Section: Scientific Foundations
Modelling, construction and structuring of the feature space
Participants : Nozha Boujemaa, Mohamed Chaouch, Jean-Paul Chièze, Amel Hamzaoui, Nicolas Hervé, Alexis Joly, Ahmed Rebai, Anne Verroust-Blondet, Itheri Yahiaoui.
- Content-based indexing
the process of extracting from a document (here a picture) compact and structured significant visual features that will be used and compared during the interactive search.
The goal of the IMEDIA team is to provide the user with the ability to do content-based search into image databases in a way that is both intelligent and intuitive to the users. When formulated in concrete terms, this problem gives birth to several mathematical and algorithmic challenges.
To represent the content of an image, we are looking for a representation that is both compact (less data and more semantics), relevant (with respect to the visual content and the users) and fast to compute and compare. The choice of the feature space consists in selecting the significant features , the descriptors for those features and eventually the encoding of those descriptors as image signatures .

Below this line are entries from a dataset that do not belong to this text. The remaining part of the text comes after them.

(* ===== verification/StatusCodeRules.v ===== *)
(** * HTTP status code rules

    Model of [web/default/src/lib/http-status-code-rules.ts]: the parser of
    rule lists such as "401,403,500-599", the merge of overlapping or adjacent
    ranges and the normalised text that is saved.  The theorems show that
    merging keeps exactly the codes the ranges cover, that its result is the
    only canonical list with that meaning, and that the normalised text is a
    fixed point of the parser. *)

From S2P Require Import Prelude JsString JsCollections.

Module StatusCodeRules.

(** ** Data *)

Record StatusCodeRange := mkRange { start : Z; end_ : Z }.

#[export] Instance StatusCodeRange_eq_dec : EqDecision StatusCodeRange.
Proof. solve_decision. Defined.

Record ParsedHttpStatusCodeRules := mkParsed {
  ok : bool;
  ranges : list StatusCodeRange;
  tokens : list jsstr;
  normalized : jsstr;
  invalidTokens : list jsstr }.

(** ** Operations *)

(** [isNumber]: [typeof s === 'string' && /^\d+$/.test(s)]; [None] is
    [undefined]. *)
Definition isNumber (s : option jsstr) : bool :=
  match s with Some s => all_digits s | None => false end.

Definition isValidCode (code : Z) : bool := (100 <=? code) && (code <=? 599).

Definition parseToken (token : jsstr) : option StatusCodeRange :=
  let cleaned := replace_class is_space [] (trim token) in
  if negb (truthy cleaned) then None
  else if includes cleaned (js "-") then
    let parts := split 45 cleaned in
    let a := parts !! 0%nat in
    let b := parts !! 1%nat in
    if negb (isNumber a) || negb (isNumber b) then None
    else
      let start := parseDec (a ?? []) in
      let end_ := parseDec (b ?? []) in
      if negb (isValidCode start) || negb (isValidCode end_) || (end_ <? start) then None
      else Some (mkRange start end_)
  else if negb (isNumber (Some cleaned)) then None
  else
    let code := parseDec cleaned in
    if negb (isValidCode code) then None else Some (mkRange code code).

(** The comparator of the sort in [mergeRanges]. *)
Definition compareRanges (a b : StatusCodeRange) : Z :=
  if negb (start a =? start b) then start a - start b else end_ a - end_ b.

(** The reducer: [last] is [merged[merged.length - 1]], and the write to
    [last.end] replaces the last element. *)
Definition mergeStep (merged : list StatusCodeRange) (current : StatusCodeRange) :=
  match last merged with
  | None => merged ++ [current]
  | Some l =>
      if end_ l + 1 <? start current then merged ++ [current]
      else removelast merged ++ [mkRange (start l) (Z.max (end_ l) (end_ current))]
  end.

Definition mergeRanges (ranges : list StatusCodeRange) : list StatusCodeRange :=
  match ranges with
  | [] => []
  | _ => fold_left mergeStep (js_sort compareRanges ranges) []
  end.

Definition rangeToken (r : StatusCodeRange) : jsstr :=
  if start r =? end_ r then showZ (start r)
  else showZ (start r) ++ js "-" ++ showZ (end_ r).

(** The loop over the segments: parsed ranges and invalid tokens, in order. *)
Fixpoint parseSegments (segments : list jsstr) : list StatusCodeRange * list jsstr :=
  match segments with
  | [] => ([], [])
  | s :: segs =>
      let '(rs, bad) := parseSegments segs in
      match parseToken s with
      | None => (rs, s :: bad)
      | Some r => (r :: rs, bad)
      end
  end.

(** The full-width comma U+FF0C is read as a comma. *)
Definition sanitize (raw : jsstr) : jsstr := replace_class (Z.eqb 65292) (js ",") raw.

Definition segmentsOf (raw : jsstr) : list jsstr :=
  filter_truthy (map trim (split 44 (sanitize raw))).

(** [input] is the text the argument converts to, [None] for null and
    undefined. *)
Definition parseHttpStatusCodeRules (input : option jsstr) : ParsedHttpStatusCodeRules :=
  let raw := trim (input ?? []) in
  if (length raw =? 0)%nat then mkParsed true [] [] [] []
  else
    let '(rs, bad) := parseSegments (segmentsOf raw) in
    if (0 <? length bad)%nat then mkParsed false [] [] raw bad
    else
      let merged := mergeRanges rs in
      let toks := map rangeToken merged in
      mkParsed true merged toks (join (js ",") toks) [].

(** ** Specification *)

Definition in_range (c : Z) (r : StatusCodeRange) : Prop := start r <= c <= end_ r.

(** The codes a rule list selects. *)
Definition covers (rs : list StatusCodeRange) (c : Z) : Prop :=
  exists r, r ∈ rs /\ in_range c r.

Definition wf_range (r : StatusCodeRange) : Prop := start r <= end_ r.

Definition code_range (r : StatusCodeRange) : Prop :=
  100 <= start r /\ start r <= end_ r /\ end_ r <= 599.

(** At least one uncovered code lies between consecutive ranges. *)
Definition gap (r1 r2 : StatusCodeRange) : Prop := end_ r1 + 1 < start r2.

Definition canonical (rs : list StatusCodeRange) : Prop :=
  Forall wf_range rs /\ StronglySorted gap rs.

(** ** Merging *)

#[export] Instance compareRanges_comparator : Comparator compareRanges.
Proof.
  split; unfold compareRanges; [intros x|intros x y|intros x y z]; case_tests; lia.
Qed.

Lemma covers_nil c : covers [] c <-> False.
Proof. split; [|done]. by intros (r & ?%elem_of_nil & _). Qed.

Lemma covers_cons r rs c : covers (r :: rs) c <-> in_range c r \/ covers rs c.
Proof. unfold covers. setoid_rewrite elem_of_cons. naive_solver. Qed.

Lemma covers_app rs1 rs2 c : covers (rs1 ++ rs2) c <-> covers rs1 c \/ covers rs2 c.
Proof. unfold covers. setoid_rewrite elem_of_app. naive_solver. Qed.

Lemma covers_perm rs1 rs2 c : rs1 ≡ₚ rs2 -> covers rs1 c <-> covers rs2 c.
Proof. intros H. unfold covers. by setoid_rewrite H. Qed.

Create Rewrite HintDb covers.
#[local] Hint Rewrite covers_nil covers_cons covers_app : covers.

Lemma canonical_snoc rs r :
  canonical (rs ++ [r]) <-> canonical rs /\ wf_range r /\ Forall (fun x => gap x r) rs.
Proof.
  unfold canonical. rewrite Forall_app, StronglySorted_app, Forall_singleton, !Forall_forall.
  split.
  - intros ((H1 & H2) & H3 & H4 & _). split_and!; [done..|]. intros x Hx. apply H3; [done|left].
  - intros ((H1 & H2) & H3 & H4). split_and!; [done..| |done|repeat constructor].
    intros x y Hx ->%list_elem_of_singleton. auto.
Qed.

Lemma mergeStep_snoc m l cur :
  mergeStep (m ++ [l]) cur =
  if end_ l + 1 <? start cur then (m ++ [l]) ++ [cur]
  else m ++ [mkRange (start l) (Z.max (end_ l) (end_ cur))].
Proof. unfold mergeStep. by rewrite last_snoc, removelast_last. Qed.

(** One step of the reducer on a canonical prefix whose last start is not
    after the current one. *)
Lemma mergeStep_spec m cur :
  canonical m -> wf_range cur ->
  (forall l, last m = Some l -> start l <= start cur) ->
  let m' := mergeStep m cur in
  canonical m' /\ (forall c, covers m' c <-> covers m c \/ in_range c cur) /\
  (exists l, last m' = Some l /\ start l <= start cur).
Proof.
  intros Hm Hw Hl. destruct m as [|l m _] using rev_ind; simpl.
  - split_and!; [|intros c; unfold mergeStep; simpl; autorewrite with covers; tauto|by exists cur].
    by repeat constructor.
  - specialize (Hl l (last_snoc _ _)). rewrite mergeStep_snoc.
    apply canonical_snoc in Hm as (Hm & Hwl & Hg). unfold wf_range in *.
    destruct (end_ l + 1 <? start cur) eqn:E; bool_hyps.
    + split_and!; [|intros c; autorewrite with covers; tauto|exists cur; by rewrite last_snoc].
      apply canonical_snoc. split_and!; [by apply canonical_snoc|done|].
      rewrite Forall_app, Forall_singleton. split; [|done].
      eapply Forall_impl; [exact Hg|]. unfold gap. intros x ?. lia.
    + split_and!.
      * apply canonical_snoc. split_and!; [done|unfold wf_range; simpl; lia|].
        eapply Forall_impl; [exact Hg|]. done.
      * intros c. autorewrite with covers. unfold in_range; simpl.
        assert (start l <= c <= Z.max (end_ l) (end_ cur)
                <-> start l <= c <= end_ l \/ start cur <= c <= end_ cur) by lia.
        tauto.
      * eexists. rewrite last_snoc. split; [done|]. done.
Qed.

Lemma mergeFold_spec rest m :
  canonical m -> Forall wf_range rest -> StronglySorted (fun a b => start a <= start b) rest ->
  (forall l r, last m = Some l -> r ∈ rest -> start l <= start r) ->
  canonical (fold_left mergeStep rest m) /\
  forall c, covers (fold_left mergeStep rest m) c <-> covers m c \/ covers rest c.
Proof.
  revert m. induction rest as [|r rest IH]; intros m Hm Hw Hs Hl; simpl.
  - split; [done|]. intros c. autorewrite with covers. tauto.
  - apply Forall_cons in Hw as [Hr Hw]. apply StronglySorted_inv in Hs as [Hs Hr'].
    destruct (mergeStep_spec m r Hm Hr) as (H1 & H2 & (l' & H3 & H4)).
    { intros l Hlast. apply (Hl l r Hlast). left. }
    destruct (IH (mergeStep m r) H1 Hw Hs) as [I1 I2].
    { intros l x Hlast Hx. rewrite Hlast in H3. injection H3 as ->.
      rewrite Forall_forall in Hr'. specialize (Hr' x Hx). lia. }
    split; [done|]. intros c. rewrite I2, H2. autorewrite with covers. tauto.
Qed.

Lemma sorted_by_start l : StronglySorted (fun a b => start a <= start b) (js_sort compareRanges l).
Proof.
  pose proof (js_sort_sorted compareRanges l) as H. induction H as [|x l' Hs IH Hx]; constructor; [done|].
  eapply Forall_impl; [exact Hx|]. unfold compareRanges. intros y. case_tests; lia.
Qed.

Lemma mergeRanges_fold rs : mergeRanges rs = fold_left mergeStep (js_sort compareRanges rs) [].
Proof. by destruct rs. Qed.

Lemma mergeRanges_spec rs :
  Forall wf_range rs ->
  canonical (mergeRanges rs) /\ forall c, covers (mergeRanges rs) c <-> covers rs c.
Proof.
  intros Hw. rewrite mergeRanges_fold.
  destruct (mergeFold_spec (js_sort compareRanges rs) []) as [H1 H2].
  - split; constructor.
  - by rewrite js_sort_perm.
  - apply sorted_by_start.
  - done.
  - split; [done|]. intros c. rewrite H2, covers_nil.
    rewrite (covers_perm _ rs c (js_sort_perm _ _)). tauto.
Qed.

(** A canonical list is determined by the codes it covers. *)
Lemma canonical_head r rs c :
  canonical (r :: rs) -> covers (r :: rs) c -> start r <= c /\ (c <= end_ r + 1 -> c <= end_ r).
Proof.
  intros [Hw Hs] Hc. apply StronglySorted_inv in Hs as [_ Hg]. rewrite Forall_forall in Hg.
  apply Forall_cons in Hw as [Hr Hw]. rewrite Forall_forall in Hw. unfold wf_range, gap, in_range in *.
  apply covers_cons in Hc as [?|(x & Hx & Hc)]; unfold in_range in *; [lia|].
  specialize (Hg x Hx). specialize (Hw x Hx). lia.
Qed.

Lemma canonical_tail r rs c :
  canonical (r :: rs) -> covers rs c <-> covers (r :: rs) c /\ end_ r < c.
Proof.
  intros [Hw Hs]. apply StronglySorted_inv in Hs as [_ Hg]. rewrite Forall_forall in Hg.
  apply Forall_cons in Hw as [Hr Hw]. rewrite covers_cons. unfold gap, in_range in *. split.
  - intros (x & Hx & Hc). specialize (Hg x Hx). unfold in_range in Hc.
    split; [right; by exists x|lia].
  - intros [[?|?] ?]; [lia|done].
Qed.

Lemma canonical_cons_inv r rs : canonical (r :: rs) -> canonical rs.
Proof.
  intros [Hw Hs]. apply Forall_cons in Hw as [_ Hw]. apply StronglySorted_inv in Hs as [Hs _].
  by split.
Qed.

We deal both with generic databases, in which images are heterogeneous (for instance, search of Internet images), and with specific databases, dedicated to a specific application field. The specific databases are usually provided with a ground-truth and have an homogeneous content (faces, medical images, fingerprints, etc.)

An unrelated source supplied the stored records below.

Lemma Object_entries_idemp {A} (fs : list (jsstr * A)) : Object_entries (Object_entries fs) = Object_entries fs.
Proof.
  destruct (filter_app_parts (fun kv : jsstr * A => is_index_key kv.1)
    (js_sort (fun a b => parseDec a.1 - parseDec b.1) (List.filter (fun kv => is_index_key kv.1) fs))
    (List.filter (fun kv => negb (is_index_key kv.1)) fs)) as [E1 E2].
  - rewrite js_sort_perm. apply Forall_forall. intros kv Hin%list_elem_of_In. by apply List.filter_In in Hin as [_ ?].
  - apply Forall_forall. intros kv Hin%list_elem_of_In. apply List.filter_In in Hin as [_ ?%negb_true_iff]. done.
  - unfold Object_entries. cbv beta in E1, E2. rewrite E1, E2. f_equal.
    pose proof (comparator_sub (fun kv : jsstr * A => parseDec kv.1)). apply js_sort_id; [done|].
    by apply js_sort_sorted.
Qed.

(** The text of a value is the text of its representation. *)
Lemma print_canon gap ind v : print gap ind (canon v) = print gap ind v.
Proof.
  revert ind. induction v as [|b|n|s|l IH|fs IH] using json_induction; intros ind; cbn [canon print]; try done.
  - apply num_text_renum.
  - f_equal. rewrite map_map. apply map_ext_Forall. eapply Forall_impl; [exact IH|]. auto.
  - f_equal. f_equal. rewrite <- Object_entries_map, Object_entries_idemp, map_map. f_equal.
    apply map_ext_in. intros [k x] Hin%list_elem_of_In. cbn. f_equal. rewrite Forall_forall in IH. apply IH.
    apply list_elem_of_fmap. by exists (k, x).
Qed.

Section PrintFacts.
Variable gap : jsstr.
Hypothesis gap_blank : blank gap.
(* ===== verification/JsDouble.v ===== *)
(** * Numbers as the language computes with them

    IEEE 754 doubles ([SpecFloat] with 53 bits), the conversions between
    decimals and doubles, [Math.round], [toFixed] and the shortest decimal that
    reads back as a double, which is what [Number::toString] prints. *)

From S2P Require Import Prelude JsString JsCollections Json JsonNumber.
From Stdlib Require Import Floats.SpecFloat.

Module JsDouble.
Import Json JsonNumber.

Definition double : Type := spec_float.

#[export] Instance double_eq_dec : EqDecision double.
Proof. unfold double. solve_decision. Defined.

Definition is_finite (x : double) : bool :=
  match x with S754_zero _ | S754_finite _ _ _ => true | _ => false end.

(** The double nearest to [n / d]. *)
Definition of_ratio (neg : bool) (n d : Z) : double :=
  if n =? 0 then S754_zero neg
  else let '(m, e, l) := SFdiv_core_binary 53 1024 n 0 d 0 in binary_round_aux 53 1024 neg m e l.

(** The double a decimal literal stands for. *)
Definition of_num (n : jnum) : double :=
  if 0 <=? expo n then of_ratio (mant n <? 0) (Z.abs (mant n) * 10 ^ expo n) 1
  else of_ratio (mant n <? 0) (Z.abs (mant n)) (10 ^ (- expo n)).

Definition mul : double -> double -> double := SFmul 53 1024.
Definition div : double -> double -> double := SFdiv 53 1024.
Definition sub : double -> double -> double := SFsub 53 1024.
Definition abs : double -> double := SFabs.
Definition leb : double -> double -> bool := SFleb.
Definition of_Z (z : Z) : double := of_num (mkNum z 0).

(** [Math.max] of two numbers that are not NaN. *)
Definition max (x y : double) : double := if leb x y then y else x.

(** The absolute value of a finite number as a fraction, with its sign. *)
Definition fraction (x : double) : option (bool * Z * Z) :=
  match x with
  | S754_zero s => Some (s, 0, 1)
  | S754_finite s m e =>
      Some (if 0 <=? e then (s, Zpos m * 2 ^ e, 1) else (s, Zpos m, 2 ^ (- e)))
  | _ => None
  end.

(** [Math.round(x)]: the nearest integer, a half goes up. *)
Definition Math_round (x : double) : double :=
  match fraction x with
  | Some (s, n, d) =>
      let z := (2 * (if s then - n else n) + d) / (2 * d) in
      of_ratio s (Z.abs z) 1
  | None => x
  end.

(** [parseFloat(x.toFixed(f))]; a number of 22 digits is printed as it is. *)
Definition fixed (f : Z) (x : double) : double :=
  match fraction x with
  | Some (s, n, d) =>
      if n <? 10 ^ 21 * d then
        let m := (2 * n * 10 ^ f + d) / (2 * d) in of_num (mkNum (if s then - m else m) (- f))
      else x
  | None => x
  end.

(** ** The shortest decimal *)

(** The [e] with [10 ^ (e - 1) <= n / d < 10 ^ e], from the lengths of [n] and [d]. *)
Definition magnitude (n d : Z) : Z :=
  let e := Z.of_nat (length (showZ n)) - Z.of_nat (length (showZ d)) in
  if (if 0 <=? e then 10 ^ e * d <=? n else d <=? n * 10 ^ (- e)) then e + 1 else e.

(** [n / d] divided by [10 ^ p], rounded down and to the nearest. *)
Definition scaled (n d p : Z) : Z * Z :=
  let '(a, b) := if 0 <=? p then (n, d * 10 ^ p) else (n * 10 ^ (- p), d) in (a / b, (2 * a + b) / (2 * b)).

(** The decimals of [k] digits next to [x], the nearest first, that read as [x]. *)
Definition with_digits (x : double) (s : bool) (n d k : Z) : option jnum :=
  let p := magnitude n d - k in
  let '(low, near) := scaled n d p in
  let num m := mkNum (if s then - m else m) p in
  let other := if near =? low then low + 1 else low in
  if bool_decide (of_num (num near) = x) then Some (num near)
  else if bool_decide (of_num (num other) = x) then Some (num other) else None.

Fixpoint shortest_from (fuel : nat) (x : double) (s : bool) (n d k : Z) : option jnum :=
  match with_digits x s n d k, fuel with
  | Some r, _ => Some r
  | None, S fuel => shortest_from fuel x s n d (k + 1)
  | None, O => None
  end.

(** The decimal that is printed: at most 17 digits are needed.  [None] is NaN or an infinity. *)
Definition to_num (x : double) : option jnum :=
  match fraction x with
  | Some (s, n, d) => if n =? 0 then Some (mkNum 0 0) else shortest_from 16 x s n d 1
  | None => None
  end.

(** [x.toString()] of a finite number. *)
Definition double_text (x : double) : jsstr := match to_num x with Some n => num_text n | None => js "NaN" end.

(** ** Reading *)

(** The longest prefix of [s] that is a decimal literal. *)
Definition decimal_prefix (s : jsstr) : option jnum :=
  let t := trimStart s in
  let '(neg, u) :=
    match accept 45 t, accept 43 t with
    | Some u, _ => (true, u)
    | None, Some u => (false, u)
    | None, None => (false, t)
    end in
  let '(int, u) := take_digits u in
  let '(frac, u) := match accept 46 u with Some u' => take_digits u' | None => ([], u) end in
  if negb (truthy (int ++ frac)) then None
  else
    let e := match parse_exp u with Some (e, _) => e | None => 0 end in
    let m := parseDec (int ++ frac) in
    Some (mkNum (if neg then - m else m) (e - Z.of_nat (length frac))).

(** [parseFloat(s)] as a finite number; [None] is NaN or an infinity. *)
Definition parseFloat (s : jsstr) : option jnum := n ← decimal_prefix s; to_num (of_num n).

(** ** Samples *)

Example sum_sample : double_text (mul (of_num (mkNum 1 (-1))) (of_num (mkNum 3 0))) = js "0.30000000000000004".
Proof. vm_compute. reflexivity. Qed.

Example quotient_sample : double_text (div (of_num (mkNum 15 0)) (of_num (mkNum 7 (-1)))) = js "21.42857142857143".
Proof. vm_compute. reflexivity. Qed.

Example text_samples :
  map double_text [of_num (mkNum 5 (-324)); of_num (mkNum 17976931348623157 292); of_num (mkNum 1 21); of_num (mkNum 123456 (-6))]
  = [js "5e-324"; js "1.7976931348623157e+308"; js "1e+21"; js "0.123456"].
Proof. vm_compute. reflexivity. Qed.

Example round_samples :
  map (fun n => double_text (Math_round (of_num n))) [mkNum 25 (-1); mkNum (-25) (-1); mkNum (-26) (-1); mkNum 4 (-1)]
  = [js "3"; js "-2"; js "-3"; js "0"].
Proof. vm_compute. reflexivity. Qed.

Example parseFloat_samples :
  map parseFloat [js " 1.50abc"; js "abc"; js "0.1234567890123456789"; js ".5"; js "2e"]
  = [Some (mkNum 15 (-1)); None; Some (mkNum 12345678901234568 (-17)); Some (mkNum 5 (-1)); Some (mkNum 2 0)].
Proof. vm_compute. reflexivity. Qed.

End JsDouble.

Note that for specific databases one can develop dedicated and optimal features for the application considered (face recognition, etc.). On the contrary, generic databases require generic features (colour, textures, shapes, etc.).

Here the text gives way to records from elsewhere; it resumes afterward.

(** ** Saving *)

(** C12: the dialog never saves a configuration that is not valid: when saving
    closes it, the saved text is the text of a configuration that the validator
    accepts, and reading the text gives that configuration. *)
Theorem saved_text_is_valid s s' :
  isOpen s = true -> saveConfig parseURL t s = Some s' -> isOpen s' = false ->
  exists text c, saved s' = Some text /\ normalizeAdvancedCustomConfig c = Some c /\
    validateAdvancedCustomConfig parseURL (Some c) = Some None /\ text = JsonText.JSON_pretty c /\
    (JsonText.wf_json c -> parseAdvancedCustomConfig (Some text) = Some c).
Proof.
  intros Ho H Hc.
  enough (exists text c, saved s' = Some text /\ validateAdvancedCustomConfig parseURL (Some c) = Some None /\
    normalizeAdvancedCustomConfig c = Some c /\ stringifyAdvancedCustomConfig c = Some text) as
    (text & c & Hs & Hv & Hn & Ht).
  { exists text, c. pose proof (roundtrip_text c c Hn) as Hr. unfold stringifyAdvancedCustomConfig in Ht.
    rewrite Hn in Ht. injection Ht as <-. by split_and!. }
  unfold saveConfig in H. destruct (editMode s); steps H.
  - apply normalizeConfig_idemp in Heqo as Hn. destruct o; [injection H as <-; congruence|]. steps H.
    injection H as <-. by eexists _, _.
  - destruct p as [r s1]. apply parseJson_spec in Heqo as [[m ->] Hp]. destruct r as [c|]; [|injection H as <-; cbn in Hc; congruence].
    destruct (Hp c eq_refl) as [Hc1 Hv]. steps H. injection H as <-. eexists _, c.
    split_and!; [done|done|by eapply parsed_normalized|done].
Qed.

(** ** Converters *)

(** A route whose converter is registered and takes its path. *)
Definition matched (r : json) : Prop :=
  exists p c, prop r (js "incoming_path") = Some (JStr p) /\ p <> [] /\ trim p = p /\
    prop r (js "converter") = Some (JStr c) /\ c ∈ value <$> ADVANCED_CUSTOM_CONVERTER_OPTIONS /\
    isConverterPathAllowed p c = true.

(** What the controls of the visual mode offer. *)
Definition visualEvent (e : Event) : Prop :=
  match e with
  | SetConverter _ c => c ∈ value <$> ADVANCED_CUSTOM_CONVERTER_OPTIONS
  | SetIncomingPath _ (Some p) => p ∈ value <$> ADVANCED_CUSTOM_INCOMING_PATH_OPTIONS
  | SetIncomingPath _ None | SetUpstreamPath _ _ | SetAuthMode _ _ | UpdateAuth _ _ _
  | AddRoute | RemoveRoute _ => True
  | _ => False
  end.

Fixpoint run (s : EditorState) (es : list Event) : option EditorState :=
  match es with [] => Some s | e :: es' => s' ← handle s e; run s' es' end.

(** A path that a route can be given. *)
Definition usable (c p : jsstr) : Prop := p <> [] /\ trim p = p /\ isConverterPathAllowed p c = true.

Lemma default_usable c :
  c ∈ value <$> ADVANCED_CUSTOM_CONVERTER_OPTIONS -> usable c (getDefaultAdvancedCustomIncomingPath c).
Proof.
  intros Hc. cut (forallb (fun c => let p := getDefaultAdvancedCustomIncomingPath c in
    truthy p && bool_decide (trim p = p) && isConverterPathAllowed p c)
    (value <$> ADVANCED_CUSTOM_CONVERTER_OPTIONS) = true); [|by vm_compute].
  rewrite forallb_forall. intros H. apply list_elem_of_In, H in Hc. cbv zeta in Hc. bool_hyps.
  split_and!; [by apply truthy_iff|done|done].
Qed.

We must not only distinguish generic and specific signatures, but also local and global ones. They correspond respectively to queries concerning parts of pictures or entire pictures. In this case, we can again distinguish approximate and precise queries. In the latter case one has to be provided with various descriptions of parts of images, as well as with means to specify them as regions of interest. In particular, we have to define both global and local similarity measures.
When the computation of signatures is over, the image database is finally encoded as a set of points in a high-dimensional space: the feature space.
A second step in the construction of the index can be valuable when dealing with very high-dimensional feature spaces. It consists in pre-structuring the set of signatures and storing it efficiently, in order to reduce access time for future queries (tradeoff between the access time and the cost of storage). In this second step, we have to address problems that have been dealt with for some time in the database community, but arise here in a new context: image databases. The diversity of the feature spaces we deal with force us to design specific methods for structuring each of these spaces.